▶ **RECORDS SHOWN**
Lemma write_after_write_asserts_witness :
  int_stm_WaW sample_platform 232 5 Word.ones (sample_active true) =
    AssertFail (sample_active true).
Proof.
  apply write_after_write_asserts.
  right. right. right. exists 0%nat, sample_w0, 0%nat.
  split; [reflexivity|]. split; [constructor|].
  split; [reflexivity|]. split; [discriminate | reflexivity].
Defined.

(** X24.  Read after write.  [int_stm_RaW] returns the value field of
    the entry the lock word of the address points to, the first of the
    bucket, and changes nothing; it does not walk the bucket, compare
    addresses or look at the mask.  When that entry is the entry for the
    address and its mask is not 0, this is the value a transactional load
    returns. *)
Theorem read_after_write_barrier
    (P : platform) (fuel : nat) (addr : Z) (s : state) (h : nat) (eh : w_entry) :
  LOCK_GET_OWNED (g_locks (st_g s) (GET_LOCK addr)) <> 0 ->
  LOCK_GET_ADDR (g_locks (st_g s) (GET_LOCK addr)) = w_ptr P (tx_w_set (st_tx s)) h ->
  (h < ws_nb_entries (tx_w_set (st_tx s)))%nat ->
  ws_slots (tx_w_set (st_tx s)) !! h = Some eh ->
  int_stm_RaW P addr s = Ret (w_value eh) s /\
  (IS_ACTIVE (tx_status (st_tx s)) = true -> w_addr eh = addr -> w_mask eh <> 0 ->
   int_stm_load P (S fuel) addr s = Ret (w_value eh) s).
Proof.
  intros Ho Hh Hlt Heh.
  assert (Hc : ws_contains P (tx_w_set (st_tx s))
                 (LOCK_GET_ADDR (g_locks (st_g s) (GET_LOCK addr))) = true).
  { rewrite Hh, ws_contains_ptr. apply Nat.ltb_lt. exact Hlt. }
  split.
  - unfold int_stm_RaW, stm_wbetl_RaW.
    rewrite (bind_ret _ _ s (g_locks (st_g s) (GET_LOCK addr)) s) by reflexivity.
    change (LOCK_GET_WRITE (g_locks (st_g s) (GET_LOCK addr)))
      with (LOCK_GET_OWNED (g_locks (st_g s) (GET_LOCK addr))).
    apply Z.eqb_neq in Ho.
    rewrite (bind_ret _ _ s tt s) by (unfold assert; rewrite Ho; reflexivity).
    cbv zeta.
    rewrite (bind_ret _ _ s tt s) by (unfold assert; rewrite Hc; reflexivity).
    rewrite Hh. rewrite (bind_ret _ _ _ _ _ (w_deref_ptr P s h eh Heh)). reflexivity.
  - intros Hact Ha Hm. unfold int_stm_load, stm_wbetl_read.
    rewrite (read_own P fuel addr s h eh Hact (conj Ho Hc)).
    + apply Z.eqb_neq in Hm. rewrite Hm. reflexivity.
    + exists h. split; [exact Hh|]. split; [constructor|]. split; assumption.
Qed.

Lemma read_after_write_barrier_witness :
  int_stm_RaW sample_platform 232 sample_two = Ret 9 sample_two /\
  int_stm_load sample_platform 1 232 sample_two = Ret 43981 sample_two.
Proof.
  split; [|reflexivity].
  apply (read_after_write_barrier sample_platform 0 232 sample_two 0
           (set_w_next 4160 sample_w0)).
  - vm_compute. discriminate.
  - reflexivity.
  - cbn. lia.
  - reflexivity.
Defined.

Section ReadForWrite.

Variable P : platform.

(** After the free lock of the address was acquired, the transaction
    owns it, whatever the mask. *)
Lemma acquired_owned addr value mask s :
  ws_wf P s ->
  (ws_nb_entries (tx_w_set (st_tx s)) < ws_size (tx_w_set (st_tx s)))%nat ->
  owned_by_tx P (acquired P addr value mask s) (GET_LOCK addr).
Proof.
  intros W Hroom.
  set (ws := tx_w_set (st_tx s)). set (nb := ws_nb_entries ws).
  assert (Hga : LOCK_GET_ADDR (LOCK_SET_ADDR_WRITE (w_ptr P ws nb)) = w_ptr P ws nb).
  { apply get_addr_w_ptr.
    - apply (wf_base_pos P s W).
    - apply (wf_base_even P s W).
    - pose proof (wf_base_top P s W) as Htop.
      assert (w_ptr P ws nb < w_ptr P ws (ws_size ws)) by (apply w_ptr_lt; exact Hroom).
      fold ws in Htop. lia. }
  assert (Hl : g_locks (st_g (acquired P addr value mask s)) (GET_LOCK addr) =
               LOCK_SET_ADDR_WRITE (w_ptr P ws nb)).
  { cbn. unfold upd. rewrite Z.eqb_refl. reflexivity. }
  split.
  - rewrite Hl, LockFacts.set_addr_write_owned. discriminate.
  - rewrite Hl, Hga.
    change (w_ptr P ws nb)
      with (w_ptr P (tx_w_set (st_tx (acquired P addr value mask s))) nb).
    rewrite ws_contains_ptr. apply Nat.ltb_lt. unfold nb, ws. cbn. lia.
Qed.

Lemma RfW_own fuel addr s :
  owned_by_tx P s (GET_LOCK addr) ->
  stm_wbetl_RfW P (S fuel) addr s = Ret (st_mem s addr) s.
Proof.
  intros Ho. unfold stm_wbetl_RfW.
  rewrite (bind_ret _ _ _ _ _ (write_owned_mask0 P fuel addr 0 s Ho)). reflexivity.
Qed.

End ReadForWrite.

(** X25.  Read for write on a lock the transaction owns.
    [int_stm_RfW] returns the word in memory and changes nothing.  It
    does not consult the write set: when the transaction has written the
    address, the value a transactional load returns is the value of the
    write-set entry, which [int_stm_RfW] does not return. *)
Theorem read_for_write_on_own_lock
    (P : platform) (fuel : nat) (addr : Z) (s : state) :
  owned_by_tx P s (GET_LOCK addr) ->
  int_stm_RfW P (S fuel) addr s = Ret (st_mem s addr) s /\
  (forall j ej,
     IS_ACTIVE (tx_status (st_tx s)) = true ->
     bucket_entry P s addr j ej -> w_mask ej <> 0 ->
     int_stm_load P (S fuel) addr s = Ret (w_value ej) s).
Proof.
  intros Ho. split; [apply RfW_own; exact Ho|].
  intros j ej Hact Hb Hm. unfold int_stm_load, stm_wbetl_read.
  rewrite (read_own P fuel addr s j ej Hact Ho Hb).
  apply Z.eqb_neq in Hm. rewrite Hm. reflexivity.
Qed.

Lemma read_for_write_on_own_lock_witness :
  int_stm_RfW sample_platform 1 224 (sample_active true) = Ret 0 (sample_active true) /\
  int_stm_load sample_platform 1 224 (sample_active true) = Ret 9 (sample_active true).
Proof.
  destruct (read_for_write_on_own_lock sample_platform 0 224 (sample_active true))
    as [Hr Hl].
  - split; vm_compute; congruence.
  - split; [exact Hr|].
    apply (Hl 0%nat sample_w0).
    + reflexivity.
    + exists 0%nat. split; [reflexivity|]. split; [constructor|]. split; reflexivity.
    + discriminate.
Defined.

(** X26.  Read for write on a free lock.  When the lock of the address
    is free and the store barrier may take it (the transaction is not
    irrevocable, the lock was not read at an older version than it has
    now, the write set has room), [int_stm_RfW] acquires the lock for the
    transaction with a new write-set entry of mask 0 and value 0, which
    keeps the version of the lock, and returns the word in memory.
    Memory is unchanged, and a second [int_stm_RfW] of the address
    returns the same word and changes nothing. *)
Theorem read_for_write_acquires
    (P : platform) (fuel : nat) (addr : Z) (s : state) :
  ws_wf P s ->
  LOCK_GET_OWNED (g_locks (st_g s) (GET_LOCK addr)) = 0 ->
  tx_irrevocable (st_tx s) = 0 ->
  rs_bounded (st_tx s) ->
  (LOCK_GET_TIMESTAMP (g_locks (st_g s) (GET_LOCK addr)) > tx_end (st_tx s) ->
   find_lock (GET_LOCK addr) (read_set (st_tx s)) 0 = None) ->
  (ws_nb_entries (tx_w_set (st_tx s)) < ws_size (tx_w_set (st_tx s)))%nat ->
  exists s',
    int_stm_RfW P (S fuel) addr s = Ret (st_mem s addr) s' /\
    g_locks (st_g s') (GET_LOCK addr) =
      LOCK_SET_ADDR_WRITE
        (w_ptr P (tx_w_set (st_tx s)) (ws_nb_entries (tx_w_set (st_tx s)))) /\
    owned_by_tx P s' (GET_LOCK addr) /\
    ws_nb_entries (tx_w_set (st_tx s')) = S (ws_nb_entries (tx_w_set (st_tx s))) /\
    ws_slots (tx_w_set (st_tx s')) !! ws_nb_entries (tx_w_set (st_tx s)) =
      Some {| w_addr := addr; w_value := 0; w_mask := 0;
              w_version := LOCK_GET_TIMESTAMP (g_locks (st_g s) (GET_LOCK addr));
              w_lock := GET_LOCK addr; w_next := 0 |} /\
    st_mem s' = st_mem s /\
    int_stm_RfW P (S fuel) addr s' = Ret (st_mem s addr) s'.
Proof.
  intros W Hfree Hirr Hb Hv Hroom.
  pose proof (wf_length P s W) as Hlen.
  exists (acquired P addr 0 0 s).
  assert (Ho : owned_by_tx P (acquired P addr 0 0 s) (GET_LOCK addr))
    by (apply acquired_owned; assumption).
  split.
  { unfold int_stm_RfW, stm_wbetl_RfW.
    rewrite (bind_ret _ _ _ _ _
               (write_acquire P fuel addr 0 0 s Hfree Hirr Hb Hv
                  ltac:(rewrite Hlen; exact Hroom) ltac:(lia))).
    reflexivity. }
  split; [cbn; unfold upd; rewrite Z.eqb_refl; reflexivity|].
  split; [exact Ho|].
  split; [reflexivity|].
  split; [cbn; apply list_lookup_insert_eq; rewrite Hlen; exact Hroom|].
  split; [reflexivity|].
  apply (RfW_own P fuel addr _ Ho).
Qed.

▶ **WHAT YOU HAVE TO DO**
Scan the records above for the string "discriminate", then copy each line where it turns up.

▶ **REPLY TO THE TASK**
  split; [reflexivity|]. split; [discriminate | reflexivity].
  - vm_compute. discriminate.
  - rewrite Hl, LockFacts.set_addr_write_owned. discriminate.
    + discriminate.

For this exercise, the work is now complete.